Stored items:
☆ ☆ ☆ ☆
(* ===== verification/TxSpec.v ===== *)
(** * TxSpec: the abstract bank, and the participant's operations against it

    The specification runs the commands of a transaction one after the other,
    alone, directly on the balances: no locks, no caches, no deltas.  The file
    relates each operation of [TxLocks] and [TxServer] to it. *)
From Stdlib Require Import Ascii.
From S2P Require Import Prelude TxLocks TxServer.

(** ** The specification *)

Definition balance_reply (branch acctName : string) (v : Z) : string :=
  branch +:+ "." +:+ acctName +:+ " = " +:+ Itoa v.

Definition spec_cmd (branch : string) (cmd : Command) (d : gmap string Z)
    : gmap string Z * string :=
  let a := Account cmd in
  if decide (Method cmd = "DEPOSIT") then
    (<[a := wrap64 (default 0 (d !! a) + Amount cmd)]> d, OK)
  else if decide (Method cmd = "WITHDRAW") then
    match d !! a with
    | None => (d, NF_ABRT)
    | Some v => (<[a := wrap64 (v - Amount cmd)]> d, OK)
    end
  else if decide (Method cmd = "BALANCE") then
    (d, match d !! a with None => NF_ABRT | Some v => balance_reply branch a v end)
  else (d, "").

Fixpoint spec_run (branch : string) (cmds : list Command) (d : gmap string Z)
    : gmap string Z * list string :=
  match cmds with
  | [] => (d, [])
  | cmd :: cmds =>
      let '(d', r) := spec_cmd branch cmd d in
      let '(d'', rs) := spec_run branch cmds d' in
      (d'', r :: rs)
  end.

(** Replaying committed transactions one by one; [None] when a reply differs
    from the recorded one. *)
Fixpoint replay (branch : string) (l : list (list (Command * string))) (d : gmap string Z)
    : option (gmap string Z) :=
  match l with
  | [] => Some d
  | h :: l =>
      let '(d', rs) := spec_run branch (h.*1) d in
      if decide (rs = h.*2) then replay branch l d' else None
  end.

Lemma spec_run_snoc branch cmds cmd d :
  spec_run branch (cmds ++ [cmd]) d =
    let '(d', rs) := spec_run branch cmds d in
    let '(d'', r) := spec_cmd branch cmd d' in (d'', rs ++ [r]).
Proof.
  revert d. induction cmds as [|c cmds IH]; intros d; cbn.
  { by destruct (spec_cmd branch cmd d). }
  destruct (spec_cmd branch c d) as [d1 r1]. rewrite IH.
  destruct (spec_run branch cmds d1) as [d2 rs]. by destruct (spec_cmd branch cmd d2).
Qed.

Lemma replay_snoc branch l h d d' rs :
  replay branch l d = Some d' -> spec_run branch (h.*1) d' = (rs, h.*2) ->
  replay branch (l ++ [h]) d = Some rs.
Proof.
  revert d. induction l as [|h' l IH]; cbn; intros d Hr Hs.
  - injection Hr as ->. rewrite Hs. by rewrite decide_True.
  - destruct (spec_run branch h'.*1 d) as [d1 rs1]. case_decide; [|done]. by apply IH.
Qed.

(** A command reads and writes its own account only, and only when it is one
    of the three supported. *)
Lemma spec_cmd_frame branch cmd d a :
  wants cmd = None \/ a <> Account cmd -> (spec_cmd branch cmd d).1 !! a = d !! a.
Proof.
  unfold spec_cmd, wants. intros H.
  destruct (decide (Method cmd = "DEPOSIT")); cbn;
    [rewrite lookup_insert_ne; [done|naive_solver]|].
  destruct (decide (Method cmd = "WITHDRAW")); cbn.
  - destruct (d !! Account cmd); cbn; [rewrite lookup_insert_ne; [done|naive_solver]|done].
  - by destruct (decide (Method cmd = "BALANCE")).
Qed.

Lemma spec_cmd_local branch cmd d1 d2 :
  (wants cmd <> None -> d1 !! Account cmd = d2 !! Account cmd) ->
  (spec_cmd branch cmd d1).2 = (spec_cmd branch cmd d2).2 /\
  (wants cmd <> None ->
   (spec_cmd branch cmd d1).1 !! Account cmd = (spec_cmd branch cmd d2).1 !! Account cmd).
Proof.
  unfold spec_cmd, wants. intros H.
  destruct (decide (Method cmd = "DEPOSIT")); cbn;
    [rewrite H by done; split; [done|by rewrite !lookup_insert_eq]|].
  destruct (decide (Method cmd = "WITHDRAW")); cbn.
  - rewrite H by done. destruct (d2 !! Account cmd) eqn:E; cbn; [by rewrite !lookup_insert_eq|].
    split; [done|]. intros _. by rewrite H, E by done.
  - destruct (decide (Method cmd = "BALANCE")); [|done]. cbn. by rewrite H.
Qed.

(** The accounts a list of commands works on. *)
Definition works_on (cmds : list Command) (a : string) : Prop :=
  exists cmd, cmd ∈ cmds /\ wants cmd <> None /\ Account cmd = a.

Lemma works_on_cons cmd cmds a :
  works_on (cmd :: cmds) a <-> (wants cmd <> None /\ Account cmd = a) \/ works_on cmds a.
Proof.
  unfold works_on. split.
  - intros (c & [->|Hc]%elem_of_cons & ? & ?); [by left|right; by exists c].
  - intros [[? ?]|(c & ? & ? & ?)]; [exists cmd|exists c]; set_solver.
Qed.

Lemma works_on_app cmds cmds' a :
  works_on (cmds ++ cmds') a <-> works_on cmds a \/ works_on cmds' a.
Proof.
  induction cmds as [|c cmds IH]; cbn; [|rewrite !works_on_cons, IH; tauto].
  split; [tauto|]. intros [(c & Hc & _)|]; [by apply not_elem_of_nil in Hc|done].
Qed.

Lemma spec_run_frame branch cmds d a :
  ~ works_on cmds a -> (spec_run branch cmds d).1 !! a = d !! a.
Proof.
  revert d. induction cmds as [|cmd cmds IH]; intros d Ha; cbn; [done|].
  rewrite works_on_cons in Ha. pose proof (spec_cmd_frame branch cmd d a) as Hf.
  destruct (spec_cmd branch cmd d) as [d' r]. cbn in Hf.
  specialize (IH d'). destruct (spec_run branch cmds d') as [d'' rs]. cbn in *.
  rewrite IH by tauto. apply Hf. destruct (wants cmd) eqn:Hw; [|by left]. right. intros ->.
  apply Ha. left. by split.
Qed.

(** Two databases that agree on those accounts give the same replies and agree
    on them afterwards. *)
Lemma spec_run_local branch cmds d1 d2 :
  (forall a, works_on cmds a -> d1 !! a = d2 !! a) ->
  (spec_run branch cmds d1).2 = (spec_run branch cmds d2).2 /\
  forall a, d1 !! a = d2 !! a \/ works_on cmds a ->
    (spec_run branch cmds d1).1 !! a = (spec_run branch cmds d2).1 !! a.
Proof.
  revert d1 d2. induction cmds as [|cmd cmds IH]; intros d1 d2 Hd; cbn.
  { split; [done|]. intros a [?|(c & Hc & _)]; [done|by apply not_elem_of_nil in Hc]. }
  destruct (spec_cmd_local branch cmd d1 d2) as [Hr Ha].
  { intros Hw. apply Hd, works_on_cons. by left. }
  assert (forall a, d1 !! a = d2 !! a ->
    (spec_cmd branch cmd d1).1 !! a = (spec_cmd branch cmd d2).1 !! a) as Hall.
  { intros a Heq. destruct (decide (wants cmd <> None /\ a = Account cmd)) as [[Hw ->]|Hne].
    - by apply Ha.
    - assert (wants cmd = None \/ a <> Account cmd)
        by (destruct (wants cmd); [right; intros ->; apply Hne; done|by left]).
      by rewrite !spec_cmd_frame. }
  destruct (spec_cmd branch cmd d1) as [e1 r1], (spec_cmd branch cmd d2) as [e2 r2]. cbn in *.
  destruct (IH e1 e2) as [Hr' Ha'].
  { intros a Hw. apply Hall, Hd, works_on_cons. by right. }
  destruct (spec_run branch cmds e1) as [f1 s1], (spec_run branch cmds e2) as [f2 s2]. cbn in *.
  split; [congruence|]. intros a [Heq|Hw]; apply Ha'.
  - left. by apply Hall.
  - apply works_on_cons in Hw as [[Hw <-]|Hw]; [left; by apply Ha|by right].
Qed.

(** ** The balances as a transaction sees them *)

Definition view_entry (c ch : option Z) : option Z :=
  match c, ch with
  | None, None => None
  | _, _ => Some (wrap64 (default 0 c + default 0 ch))
  end.

Definition tx_view (app : Application) (tid : string) : gmap string Z :=
  merge view_entry (committedData app) (default ∅ (cache app !! tid)).

Lemma lookup_tx_view app tid a :
  tx_view app tid !! a = view_entry (committedData app !! a) (cached app tid a).
Proof.
  unfold tx_view, cached. rewrite lookup_merge. unfold diag_None.
  destruct (cache app !! tid) as [c|]; cbn; rewrite ?lookup_empty;
    [destruct (committedData app !! a), (c !! a)|destruct (committedData app !! a)]; done.
Qed.

Fixpoint has_eq (s : string) : bool :=
  match s with
  | EmptyString => false
  | String c s => Ascii.eqb c "="%char || has_eq s
  end.

Lemma has_eq_app s s' : has_eq (s +:+ s') = has_eq s || has_eq s'.
Proof. induction s as [|c s IH]; [done|].
  change (Ascii.eqb c "=" || has_eq (s +:+ s') = Ascii.eqb c "=" || has_eq s || has_eq s').
  by rewrite IH, orb_assoc. Qed.

(** The line of a balance is never mistaken for the error reply. *)
Lemma balance_line_not_NF a s : a +:+ " = " +:+ s <> NF_ABRT.
Proof.
  intros H. assert (has_eq (a +:+ " = " +:+ s) = true) as Ht.
  { rewrite has_eq_app. cbn. by rewrite orb_true_r. }
  by rewrite H in Ht.
Qed.

Lemma cached_cache_store tid a v app app' t a' :
  cache_store tid a v app = Ret app' ->
  cached app' t a' = if decide (t = tid /\ a' = a) then Some v else cached app t a'.
Proof.
  unfold cache_store, cached. destruct (cache app !! tid) as [c|] eqn:Hc; [|done].
  intros [= <-]. cbn. rewrite lookup_insert. destruct (decide (tid = t)) as [<-|].
  - rewrite Hc. cbn. rewrite lookup_insert. repeat case_decide; naive_solver.
  - by rewrite decide_False by naive_solver.
Qed.

(** What using a lock leaves alone. *)
Definition body_frame (cmd : Command) (app app' : Application) : Prop :=
  locks app' = locks app /\ txLockInfo app' = txLockInfo app /\
  committedData app' = committedData app /\
  (forall t, t <> Tid cmd -> cache app' !! t = cache app !! t) /\
  is_Some (cache app' !! Tid cmd) /\
  (forall a, a <> Account cmd -> cached app' (Tid cmd) a = cached app (Tid cmd) a) /\
  (wants cmd = Some true -> app' = app).

Lemma cache_store_frame cmd v app :
  wants cmd = Some false -> is_Some (cache app !! Tid cmd) ->
  exists app', cache_store (Tid cmd) (Account cmd) v app = Ret app' /\ body_frame cmd app app' /\
    tx_view app' (Tid cmd) =
      <[Account cmd := wrap64 (default 0 (committedData app !! Account cmd) + v)]>
        (tx_view app (Tid cmd)).
Proof.
  intros Hw [c Hc].
  destruct (cache_store (Tid cmd) (Account cmd) v app) as [app'| |] eqn:Hs;
    [|by unfold cache_store in Hs; rewrite Hc in Hs..].
  exists app'. split; [done|].
  pose proof (fun t a => cached_cache_store _ _ _ _ _ t a Hs) as Hcs.
  unfold cache_store in Hs. rewrite Hc in Hs. injection Hs as Hs.
  split.
  - rewrite <-Hs. split_and!; try done; cbn.
    + intros t Ht. by rewrite lookup_insert_ne.
    + rewrite lookup_insert_eq. by eexists.
    + intros a Ha. rewrite Hs, Hcs. by rewrite decide_False by naive_solver.
    + congruence.
  - apply map_eq. intros a. rewrite lookup_tx_view, Hcs, <-Hs. cbn. rewrite lookup_insert.
    destruct (decide (Account cmd = a)) as [<-|].
    + rewrite decide_True by done. unfold view_entry. by case_match.
    + rewrite decide_False by naive_solver. by rewrite lookup_tx_view.
Qed.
☆ ☆ ☆ ☆
◆ WORK INSTRUCTIONS ◆
Both the line containing "(forall a, works_on" and the line containing "(spec_cmd branch cmd d1).1 !! a = (spec_cmd" belong in the answer. Print them and every line above that falls between them exactly, and no others.

◆ YOUR RESPONSE ◆
  (forall a, works_on cmds a -> d1 !! a = d2 !! a) ->
  (spec_run branch cmds d1).2 = (spec_run branch cmds d2).2 /\
  forall a, d1 !! a = d2 !! a \/ works_on cmds a ->
    (spec_run branch cmds d1).1 !! a = (spec_run branch cmds d2).1 !! a.
Proof.
  revert d1 d2. induction cmds as [|cmd cmds IH]; intros d1 d2 Hd; cbn.
  { split; [done|]. intros a [?|(c & Hc & _)]; [done|by apply not_elem_of_nil in Hc]. }
  destruct (spec_cmd_local branch cmd d1 d2) as [Hr Ha].
  { intros Hw. apply Hd, works_on_cons. by left. }
  assert (forall a, d1 !! a = d2 !! a ->
    (spec_cmd branch cmd d1).1 !! a = (spec_cmd branch cmd d2).1 !! a) as Hall.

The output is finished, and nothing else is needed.